Жили ж они… в одной комнате!

Часто весьма братец Лев попадал в час обеда к нам в дом; начиналось за супом еще его очередное пререкание с моим отцом, очень живо клевавшим на мощный фонтан афоризмов, свергающий то, что отец почитал; например: философию Лейбница; тут же не лысый, румяный профессор-старик с бледно-мертвенным, гологоловым студентом, отбросив салфетки, забывши о супе, ладони в колени к себе, локти — фертом, носами в носы, выгнув спины, прицеливались друг в друга; едко прыскали зеленоватые глазки студента; и гневно сверкали очковые отблески, из-за которых моргавшие глазки отца плутовато оценивали ситуацию спора; вдруг палец студента летел к потолку; перочинный же ножик профессора, всегда являвшийся из жилета в миг спора (его он подкидывал в воздух и ловко ловил), — перочинный же ножик язвительно тыкался Льву Кобылинскому в нос тупым кончиком; и оба вскакивали, устремлялись друг к другу; и мама салфеткой в стол, я салфеткою в стол:

— «Николай Васильевич!»

— «Папа же!.. Лева!»

— «Позвольте!»

— «Ты, Боря, оставь меня», — Лев выбарахтывается.

Схватяся руками, друг друга держа, теребя и подталкивая, обрывали друг друга; и слышался рявк угрожающий:

— «Нет-с, как можете вы эдак… Лейбниц!
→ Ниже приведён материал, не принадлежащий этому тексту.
Lemma managerStep_dom m op id :
  managed m !! id = None → (∀ i, i ∈ drawnIDs [op] → i ≠ id) → managed (managerStep m op) !! id = None.
Proof.
  intros Hid Hne. destruct op as [i now p t d tools|i now f t msg]; simpl.
  - unfold SpawnAgent. repeat case_match; try done. simpl. rewrite lookup_insert_ne; [done|]. apply Hne. simpl. set_solver.
  - unfold SendMessage. repeat case_match; try done. simpl. rewrite lookup_insert_ne; [done|]. congruence.
Qed.

Lemma manager_history_ok m ops :
  managerOk m → NoDup (drawnIDs ops) → (∀ i, i ∈ drawnIDs ops → managed m !! i = None) →
  managerOk (exec managerStep m ops).
Proof.
  revert m. induction ops as [|op ops IH]; intros m Hok Hnd Hfresh; [done|]. simpl.
  assert (∀ i, i ∈ drawnIDs ops → managed (managerStep m op) !! i = None) as Hrest.
  { intros i Hi. apply managerStep_dom.
    - apply Hfresh. unfold drawnIDs. simpl. destruct op; [by apply elem_of_cons; right|done].
    - intros j Hj <-. destruct op; simpl in Hj, Hnd; [|set_solver].
      apply elem_of_cons in Hj as [->|Hj]; [|set_solver]. by apply NoDup_cons in Hnd as [? _]. }
  apply IH; [|destruct op; simpl in Hnd; [by apply NoDup_cons in Hnd as [_ ?]|done]|done].
  destruct op as [i now p t d tools|]; [apply SpawnAgent_ok|apply SendMessage_ok]; try done.
  apply Hfresh. simpl. apply elem_of_cons. by left.
Qed.

(** ** The audit log as a window over the history *)

Definition lastN {A} (n : nat) (l : list A) : list A := drop (length l - n) l.

Lemma lastN_app_drop {A} (n : nat) (l : list A) (x : A) :
  (0 < n)%nat →
  let es := lastN n l ++ [x] in
  (if decide (Z.of_nat n < Z.of_nat (length es)) then drop (length es - n) es else es) = lastN n (l ++ [x]).
Proof.
  intros Hn. cbv zeta. unfold lastN. rewrite !length_app, length_drop. cbn [length].
  case_decide as Hd.
  - rewrite (drop_app_le (drop _ l)), drop_drop, (drop_app_le l) by (rewrite ?length_drop; lia). f_equal. f_equal. lia.
  - rewrite (drop_app_le l) by lia. f_equal. f_equal. lia.
Qed.

Lemma entries_history n ds s0 :
  0 < maxSize s0 → entries s0 = lastN (Z.to_nat (maxSize s0)) n →
  entries (exec LogDecision s0 ds) = lastN (Z.to_nat (maxSize s0)) (n ++ (auditEntry <$> ds)) ∧
  maxSize (exec LogDecision s0 ds) = maxSize s0.
Proof.
  revert n s0. induction ds as [|d ds IH]; intros n s0 Hpos He.
  - simpl. by rewrite app_nil_r.
  - simpl. destruct (IH (n ++ [auditEntry d]) (LogDecision s0 d)) as [-> ->]; [done|..].
    + unfold LogDecision. simpl. rewrite <-lastN_app_drop, <-He by lia. by rewrite Z2Nat.id by lia.
    + simpl. by rewrite <-app_assoc.
Qed.

Lemma readLoop_spec f limit es results :
  0 <= limit → Z.of_nat (length results) <= limit →
  readLoop f limit es results = take (Z.to_nat limit) (results ++ filter (λ e, auditMatches f e = true) es).
Proof.
  intros Hl. revert results. induction es as [|e es IH]; intros results Hr; simpl.
  - rewrite filter_nil, app_nil_r, take_ge; [done|lia].
  - case_decide as Hd.
    + rewrite IH by (destruct (auditMatches f e); rewrite ?length_app; simpl; lia).
      rewrite filter_cons. destruct (auditMatches f e); case_decide; try done. by rewrite <-app_assoc.
    + rewrite take_app_le, take_ge by lia. done.
Qed.

(** ** Properties *)

(** The audit log: after any sequence of decisions, reading with a filter
    returns the newest matching entries of the last [maxSize] decisions, newest
    first, up to the limit (50 when none is given), and nothing else. *)
Theorem audit_read_exact n f ds :
  let N := if decide (n <= 0) then 10000 else n in
  Read f (exec LogDecision (NewInMemoryAuditStore n) ds) =
  take (Z.to_nat (auditLimit (fLimit f)))
    (filter (λ e, auditMatches f e = true) (reverse (lastN (Z.to_nat N) (auditEntry <$> ds)))).
Proof.
  intros N. unfold Read.
  destruct (entries_history [] ds (NewInMemoryAuditStore n)) as [-> _].
  - simpl. case_decide; lia.
  - done.
  - rewrite readLoop_spec; simpl.
    + done.
    + unfold auditLimit. case_decide; lia.
    + unfold auditLimit. case_decide; lia.
Qed.

(** Spawned agents stay within their tenant: from any set of seeded agents,
    after every interleaving of spawns and messages, each child belongs to the
    tenant of its parent, no parent ever has more children than the limit, and
    every message an agent holds was sent by an agent of its own tenant.
    Without a seeded agent nothing can ever be spawned. *)
Theorem agent_tree_isolated m ops :
  seeded m → NoDup (drawnIDs ops) → (∀ i, i ∈ drawnIDs ops → managed m !! i = None) →
  managerOk (exec managerStep m ops) ∧ (managed m = ∅ → exec managerStep m ops = m).
Proof.
  intros Hs Hnd Hfresh. split; [apply manager_history_ok; [by apply seeded_ok|done..]|].
  intros He. clear -He. induction ops as [|op ops IH]; [done|].
  assert (managerStep m op = m) as Hm; [|simpl; by rewrite Hm].
  destruct op as [i now p t d tools|i now f t msg]; simpl.
  - unfold SpawnAgent. rewrite He, lookup_empty. by repeat case_decide.
  - unfold SendMessage. rewrite He, lookup_empty. by repeat case_decide.
Qed.

(** ** Witnesses and examples *)

Definition rootAgent (id tenant : string) : Agent := {|
  agID := id; agParentID := ""; agTenantID := tenant; agDirective := "root"; agAllowedTools := [];
  agStatus := AgentStatusRunning; agMessages := []; agCreatedAt := 0; agUpdatedAt := 0
|}.

Definition sample_manager : AgentManager :=
  SeedAgent (rootAgent "r2" "globex") (SeedAgent (rootAgent "r1" "acme") (NewInMemoryAgentManager 2)).

Definition sample_manager_ops : list ManagerOp :=
  [OpSpawn "c1" 1 "r1" "acme" "d" []; OpSpawn "c2" 2 "r1" "globex" "d" []; OpSend "m1" 3 "c1" "r1" "hi";
   OpSend "m2" 4 "r2" "c1" "hi"; OpSpawn "c3" 5 "r1" "acme" "d" []; OpSpawn "c4" 6 "r1" "acme" "d" []].

Lemma agent_tree_isolated_witness :
  managerOk (exec managerStep sample_manager sample_manager_ops) ∧
  (length ∘ agMessages <$> managed (exec managerStep sample_manager sample_manager_ops) !! "r1") = Some 1%nat ∧
  managed (exec managerStep sample_manager sample_manager_ops) !! "c4" = None.
Proof.
  split; [|split; reflexivity].
  apply (agent_tree_isolated sample_manager sample_manager_ops).
  - split.
    + intros id a. unfold sample_manager, SeedAgent. simpl. rewrite !lookup_insert, lookup_empty.
      repeat case_decide; intros [= <-]; by subst.
    + done.
    + vm_compute. discriminate.
  - apply (bool_decide_unpack _). vm_compute. exact I.
  - intros i Hi. assert (i = "c1" ∨ i = "c2" ∨ i = "c3" ∨ i = "c4") as [->|[->|[->| ->]]] by (simpl in Hi; set_solver); reflexivity.
Defined.

(** A child never leaves the state "created", so the limit on concurrent
    children is a limit on all children a parent ever has. *)
Example third_child_refused :
  (SpawnAgent "c9" 1000000 "r1" "acme" "d" [] (exec managerStep sample_manager sample_manager_ops)).1 = inl TooManyAgents.
Proof. reflexivity. Qed.

(** A denied request can still be approved, and approval changes no tier: the
    clearance table is a separate store. *)
Example denied_then_approved :
  let s := (RequestElevation (Some "e1") 1 "bot" "acme" 3 "deploy" ∅).2 in
  let s := (DenyElevation "e1" s).2 in
  let s := (ApproveElevation 2 "e1" Hour s).2 in
  match GetElevationStatus "e1" s with
  | inr r => eStatus r = "approved" ∧ eExpiresAt r = Some (2 + Hour)
  | inl _ => False
  end.
Proof. split; reflexivity. Qed.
Да Лейбниц громада-с! Он полон, сказать рационально, — возвышенной мудрости».

— «Мир наилучший?.. И стало быть, — наилучшая зубная боль? Городовой наилучший?»

— «Позвольте-с, — вы бросьте-ка пошлости эти и, да-с, да-с, кондачки эти-с, — знаете, бросьте: городовой ни при чем-с!»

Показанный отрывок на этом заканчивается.